There is a lantern in the soul, which makes your solitude luminous. Solitude need not remain lonely. It can awaken to its luminous warmth. The soul redeems and transfigures everything because the soul is the divine space. When you inhabit your solitude fully and experience its outer extremes of isolation and abandonment, you will find that at its heart there is neither loneliness nor emptiness but intimacy and shelter. In your solitude you are frequently nearer to the heart of belonging and kinship than you are in your social life or public world. At this level, memory is the great friend of solitude. The harvest of memory opens when solitude is ripe. This is captured succinctly by Wordsworth in his response to the memory of the daffodils: “Oft when on my couch I lie / In vacant or pensive mood / They flash upon the inward eye / Which is the bliss of solitude.”

Your persona, beliefs, and role are in reality a technique or strategy for getting through the daily routine. When you are on your own, or when you wake in the middle of the night, the real knowing within you can surface. You come to feel the secret equilibrium of your soul. When you travel the inner distance and reach the divine, the outer distance vanishes. Ironically, your trust in your inner belonging radically alters your outer belonging. Unless you find belonging in your solitude, your external longing will remain needy and driven.

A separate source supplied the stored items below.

(** The signature on lines 13-24: [state_weight] is the one parameter with no
    default. *)
Definition bind_arguments (c : CallArgs) : PyExn + Params :=
  match given_state_weight c with
  | None =>
      inl (TypeError
        "simulate_outbreaks() missing 1 required positional argument: 'state_weight'")
  | Some state_weight =>
      inr {| arg_state_weight := state_weight;
             arg_p := or_default (given_p c) (PyFloat 0.99);
             arg_r := or_default (given_r c) (PyFloat 0.01);
             arg_length := or_default (given_length c) (PyInt 100);
             arg_amplitude := or_default (given_amplitude c) (PyInt 1);
             arg_alpha := or_default (given_alpha c) (PyInt 1);
             arg_beta := or_default (given_beta c) (PyInt 0);
             arg_phi := or_default (given_phi c) (PyInt 0);
             arg_frequency := or_default (given_frequency c) (PyInt 1);
             arg_state := or_default (given_state c) None |}
  end.

(** The keyword arguments of the call on lines 64-75. *)
Definition forwarded (a : Params) : RKwargs :=
  {| kw_p := arg_p a;
     kw_r := arg_r a;
     kw_length := arg_length a;
     kw_A := arg_amplitude a;
     kw_alpha := arg_alpha a;
     kw_beta := arg_beta a;
     kw_phi := arg_phi a;
     kw_frequency := arg_frequency a;
     kw_state := match arg_state a with
                 | None => RNULL
                 | Some state => IntVector state
                 end;
     kw_K := arg_state_weight a |}.

Section PointSource.

Context (R : RRuntime).

(** The default start date of the date index. *)
Context (epoch : Z).

Local Open Scope py_scope.

(** Line 10, run when the module is loaded:
    [surveillance = rpackages.importr("surveillance")]. *)
Definition surveillance : Py R unit := rpackages_importr "surveillance".

(** Lines 64-82. *)
Definition simulate_outbreaks (a : Params) : Py R DataFrame :=
  simulated <- surveillance_sim_pointSource (forwarded a) ;;
  simulated <- lift (r_list_to_frame simulated ["observed"; "state"]) ;;
  let simulated := add_date_time_index_to_frame epoch simulated in
  let simulated :=
    rename simulated [("observed", "raw_cases"); ("state", "is_outbreak")] in
  raw_cases <- lift (getitem simulated "raw_cases") ;;
  is_outbreak <- lift (getitem simulated "is_outbreak") ;;
  ret (setitem simulated "n_outbreak_cases" (series_mul raw_cases is_outbreak)).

There is a wonderful welcome within. Meister Eckhart illuminates this point. He says that there is a place in the soul that neither space nor time nor flesh can touch. This is the eternal place within us. It would be a lovely gift to yourself to go there often—to be nourished, strengthened, and renewed. The deepest things that you need are not elsewhere. They are here and now in that circle of your own soul. Real friendship and holiness enable a person to frequently visit the hearth of his solitude; this benediction invites an approach to others in their blessedness.